MAIAMI

Advertencia: lenguaje desnudo.

Entró a la habitación preparado para encontrarse con la peor escena de asesinato que haya visto nunca en alguna película sangrienta. Muy sangrienta. Pero encontrar todo normal le pegó mucho más fuerte en su ego recientemente asesinado. Lo primero que vio fue la cama impolutamente hecha. Se los imaginó ahí y sintió ganas de vomitar. En la cegera de la rabia, arrancó las sábanas y las rasgó, porque sintió que era lo que necesitaba. No quedó satisfecho y fue hasta los cajones, los arrojó por el aire sin importarle que todo rodara por el suelo. Desplumó almohadones y lanzó el cenicero contra el espejo. Después, agotado y humillado, se tiró en el medio de la habitación, con los brazos y piernas extendidas, en el centro de su propio hundimiento. Entregado. Llorando de rabia.

– No fue nada…- murmuró apenas él desde la puerta.

Cerró los ojos. Si se levantaba, lo mataba. Podía imaginárselos en su propia cama. Quería prenderle fuego a todo. Quería desaparecer. Irse volando. Volver a su pasado, a la vida antes de él, cuando fingía que le gustaba las chicas y acababa solo si las cogía de espaldas. Ahí no sentía nada y mentir era más sencillo que exponerse, que entregarse, más sencillo que amar.

Lucas seguía en el umbral de la puerta, con la campera que él le trajo de Maiami, “¡Seguro que mientras garchaban en mi cama!” Piensa. Decide quitársela en cuanto recobre un poco de fuerzas. Y dignidad. No va a dejarle nada y, lo que quede, no quedará en una sola pieza. Él le rompió el corazón primero.

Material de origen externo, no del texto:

(** The same node with another begin and length. *)
Lemma round_trim w' g : warehouse_ok w' fl -> rn g = rn c -> MmapWarehouse.region_of (rn c) w' = mkMmap (rb g) (rp g) (first_node rest None) ->
  (forall j, j <> rn c -> MmapWarehouse.region_of j w' = MmapWarehouse.region_of j (um_wh s)) ->
  rb c <= rb g -> 0 < rp g -> rb g mod PGSIZE = 0 -> reg_end g <= reg_end c -> regions_ok w' head fl ((d ++ [g]) ++ rest).
Proof.
  intros Hwh Hn Hrg Hsame Hb Hp Hal He. destruct node_facts as (Hlt & Hnf & Hne & _). rewrite <-app_assoc.
  apply (regions_rebuild (um_wh s) head fl d c rest w' fl [g]); try done.
  - intros j Hj. apply Hsame. by apply Hne.
  - split; [|done]. by rewrite Hn.
  - simpl. by rewrite Hn.
  - simpl. split_and!; done || lia.
  - apply NoDup_singleton.
  - intros j ->%list_elem_of_singleton. rewrite Hn. auto.
Qed.
(** Either no second node is needed, or there is one. *)
Lemma wp_munmap_round : fl <> [] \/ ~ (rb c < us /\ end_ < reg_end c) -> wp (munmap_body root end_ (head, rn <$> last d, Some (rn c), us)) round_post s.
Proof.
  intros Hfl. destruct round_facts as (Hp & Hal & Hea & Hlo & Hhi & Ha & Hae & He & Haa & Hee & Hd & Hr). destruct node_facts as (Hlt & Hnf & Hne & Hrc).
  unfold munmap_body. rewrite (proj2 (Z.ltb_lt us end_)) by done. wp_step. unfold deref at 1. wp_step. rewrite Hrc. wp_step.
  eapply wp_intro; [apply region_end_run; unfold reg_end in *; change MMAP_BEGIN with 274794012672 in *; change MMAP_END with 274861121536 in *; page_lia|].
  change (rb c + rp c * PGSIZE) with (reg_end c). cbn [begin_ mnext]. cbv zeta. rewrite (proj2 (Z.leb_gt end_ (rb c))) by done. fold a. fold e.
  rewrite (proj2 (Z.ltb_lt a e)) by done. wp_step. unfold on_pm. wp_step.
  eapply wp_mono; [|apply (wp_area_unmap (um_pm s) (covers (d ++ c :: rest)) a e Hao); try done; [lia|lia|]].
  2:{ intros va Hva. apply covers_app. right. apply covers_cons. left. lia. }
  intros ok pm1 (-> & Hao1 & Hfr). cbn [negb]. pose proof (ro_warehouse _ _ _ _ Hro) as Hwh.
  assert (Hmid : forall mid, (forall va, covers mid va <-> rb c <= va < reg_end c /\ ~ (a <= va < e)) ->
    area_ok pm1 T (covers ((d ++ mid) ++ rest)) /\ forall va, covers (d ++ mid) va <-> covers d va \/ (rb c <= va < reg_end c /\ ~ (a <= va < e))).
  { intros mid Hm. pose proof (in_place_cov mid Hm) as Hc. split; [by apply round_area|done]. }
  destruct (Z.eqb_spec a (rb c)) as [Hab|Hab], (Z.eqb_spec e (reg_end c)) as [Heb|Heb]; cbn [andb].
  - (* the whole region *)
    wp_step. eapply wp_mono; [|exact (wp_drop_region (mkUmem pm1 (um_wh s)) head fl d c rest Hro)].
    intros h' s1 Hs1. wp_step. eapply wp_mono; [|exact Hs1]. intros [] [pm2 w2] [Hpm Hok]. cbn [um_pm um_wh] in *. subst pm2. wp_step.
    destruct (Hmid []) as [Hx Hy]; [intros va; rewrite covers_nil; lia|]. rewrite app_nil_r in Hx, Hy.
    by exists h', (rn <$> last d), (rn c :: fl), d.
  - (* the front *)
    destruct (pages_between e (reg_end c)) as (Hwr & Hn & Hsum); [done|done|lia|lia|done|]. rewrite Hwr. unfold write_region. wp_steps. cbn [um_pm um_wh].
    set (g := mkReg (rn c) e ((reg_end c - e) / PGSIZE)). assert (Hge : reg_end g = reg_end c) by exact Hsum. destruct (Hmid [g]) as [Hx Hy].
    { intros va. rewrite covers_cons, covers_nil, Hge. cbn [rb g]. lia. }
    exists head, (Some (rn c)), fl, (d ++ [g]). split; [done|]. split; [intros _; by rewrite last_snoc|]. split; [|by split_and!].
    apply (round_trim _ g); try done; [by do 2 apply set_region_ok| | |cbn [rb g]; lia|lia].
    + cbn [um_wh]. rewrite !region_of_set, !decide_True by done. rewrite Hrc. reflexivity.
    + intros j Hj. cbn [um_wh]. rewrite !region_of_set, !decide_False by done. reflexivity.
  - (* the back *)
    destruct (pages_between (rb c) a) as (Hwr & Hn & Hsum); [done|done|lia|done|lia|]. rewrite Hwr. unfold write_region. wp_steps. cbn [um_pm um_wh].
    set (g := mkReg (rn c) (rb c) ((a - rb c) / PGSIZE)). assert (Hge : reg_end g = a) by exact Hsum. destruct (Hmid [g]) as [Hx Hy].
    { intros va. rewrite covers_cons, covers_nil, Hge. cbn [rb g]. lia. }
    exists head, (Some (rn c)), fl, (d ++ [g]). split; [done|]. split; [intros _; by rewrite last_snoc|]. split; [|by split_and!].
    apply (round_trim _ g); try done; [by apply set_region_ok| | |lia].
    + cbn [um_wh]. rewrite !region_of_set, !decide_True by done. rewrite Hrc. reflexivity.
    + intros j Hj. cbn [um_wh]. rewrite !region_of_set, !decide_False by done. reflexivity.
  - (* the middle *)
    assert (exists node fl', fl = node :: fl') as (node & fl' & Hfl').
    { destruct Hfl as [Hfl|Hfl]; [destruct fl as [|x y]; [done|by exists x, y]|]. destruct Hfl. subst a e. lia. }
    assert (Hee' : e = end_) by (subst e; lia).
    destruct (pages_between (rb c) a) as (Hwr & Hn & Hsum); [done|done|lia|done|lia|].
    destruct (pages_between e (reg_end c)) as (Hwr' & Hn' & Hsum'); [done|done|lia|lia|done|]. rewrite Hwr, Hwr'.
    wp_step. unfold on_wh. wp_step. cbn [um_pm um_wh]. rewrite Hfl' in Hwh.
    eapply wp_mono; [|exact (wp_mregion_alloc _ _ Hwh)]. intros o w2 (-> & Hwh2 & _ & Hsame). unfold write_region. wp_steps. cbn [um_pm um_wh].
    set (g := mkReg (rn c) (rb c) ((a - rb c) / PGSIZE)). set (g' := mkReg node e ((reg_end c - e) / PGSIZE)).
    assert (Hge : reg_end g = a) by exact Hsum. assert (Hge' : reg_end g' = reg_end c) by exact Hsum'. destruct (Hmid [g; g']) as [Hx Hy].
    { intros va. rewrite !covers_cons, covers_nil, Hge, Hge'. cbn [rb g g']. lia. }
    assert (Hnc : node <> rn c) by (intros E; apply Hnf; rewrite Hfl', E; left).
    exists head, (Some (rn c)), fl', (d ++ [g; g']). split; [done|]. split; [lia|]. split; [|by split_and!]. rewrite <-app_assoc.
    cbn [um_wh]. match goal with |- regions_ok ?w _ _ _ => set (w3 := w) end.
    assert (Hw3 : forall j, MmapWarehouse.region_of j w3 = if decide (j = rn c) then mkMmap (rb c) (rp g) (Some node)
      else if decide (j = node) then mkMmap e (rp g') (first_node rest None) else MmapWarehouse.region_of j (um_wh s)).
    { intros j. assert (Hold : j <> node -> MmapWarehouse.region_of j w2 = MmapWarehouse.region_of j (um_wh s))
        by (intros Hj; unfold MmapWarehouse.region_of; by rewrite Hsame).
      unfold w3. rewrite !region_of_set. destruct (decide (j = rn c)) as [->|Hj]; [|by destruct (decide (j = node)); [|apply Hold]].
      rewrite !decide_True by done. rewrite decide_False by done. by rewrite Hold, Hrc by done. }
    apply (regions_rebuild (um_wh s) head fl d c rest w3 fl' [g; g']); try done.
    + unfold w3. by do 3 apply set_region_ok.
    + intros j Hj. rewrite Hw3, !decide_False; [done| |by apply Hne].
      intros ->. destruct (ro_nodes _ _ _ _ Hro node) as [_ Hx']; [|apply Hx'; rewrite Hfl'; left]. unfold nodes_of in *. rewrite fmap_app, fmap_cons.
      apply elem_of_app. apply elem_of_app in Hj as [?|?]; [by left|right; by right].
    + split; [|split; [|done]]; cbn [rn g g']; rewrite Hw3; [by rewrite decide_True by done|by rewrite decide_False, decide_True by done].
    + cbn [in_order]. rewrite Hge. cbn [rb rp g g']. split_and!; done || lia.
    + cbn [end_of]. lia.
    + apply NoDup_cons. split; [by intros E%list_elem_of_singleton; apply Hnc|apply NoDup_singleton].
    + intros j [->| ->%list_elem_of_singleton]%elem_of_cons; cbn [rn g g'].
      * split_and!; [done|intros Hin; apply Hnf; rewrite Hfl'; by right|by left].
      * split_and!; [by apply (wo_range _ _ Hwh); left|by apply (NoDup_cons_1_1 node fl'), Hwh|right; rewrite Hfl'; left].
    + intros j Hj. rewrite Hfl'. by right.
Qed.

– Me sentía solo y vos trabajabas demasiado…- Empezó a decir tímidamente Lucas. Él tragó saliva, porque si le contestaba, lo mataba. – No me cogías bien desde que volviste de Maiami con esta estúpida campera. – Suelta finalmente Lucas. No espera respuesta: – No me dejabas chupártela, ni cogerte, ni nada. Estabas en otra. O en otro, no sé. ¿Y yo? Y yo quería que me garcharan. Eso. Simplemente. No fue amor, nunca lo es. Con otros nunca lo es. Es sexo, baba, sudor, anónimato.

Ella. Sí: Ella. Una mina me cogió. Con una cinturonga tremenda. Me cogió duro como si supiera. Después la cogí yo. ¡Porque estaba re caliente y tenía la pija dura de no garchar con nadie por meses, Julián! ¿¡Meses sin que me comás la poronga y pensás que está todo bien?! Sos un hipócrita, Julián. Un hipócrita y un boludo. Sí: me cogí a una mina. También estuvo Seba. Nuestro Seba. ¿Y qué te importa si él también la garchó? ¿Qué te pasa? ¿Preocupado por dónde mete él la pija? ¿Te garchás a Seba? ¡Te garchás a Seba! ¿Cómo no lo vi antes? ¡Te re garchás a Seba! ¡Estás enamorado de su pija! ¿Con él te fuiste a Maiami, verdad? ¡Fuiste con él!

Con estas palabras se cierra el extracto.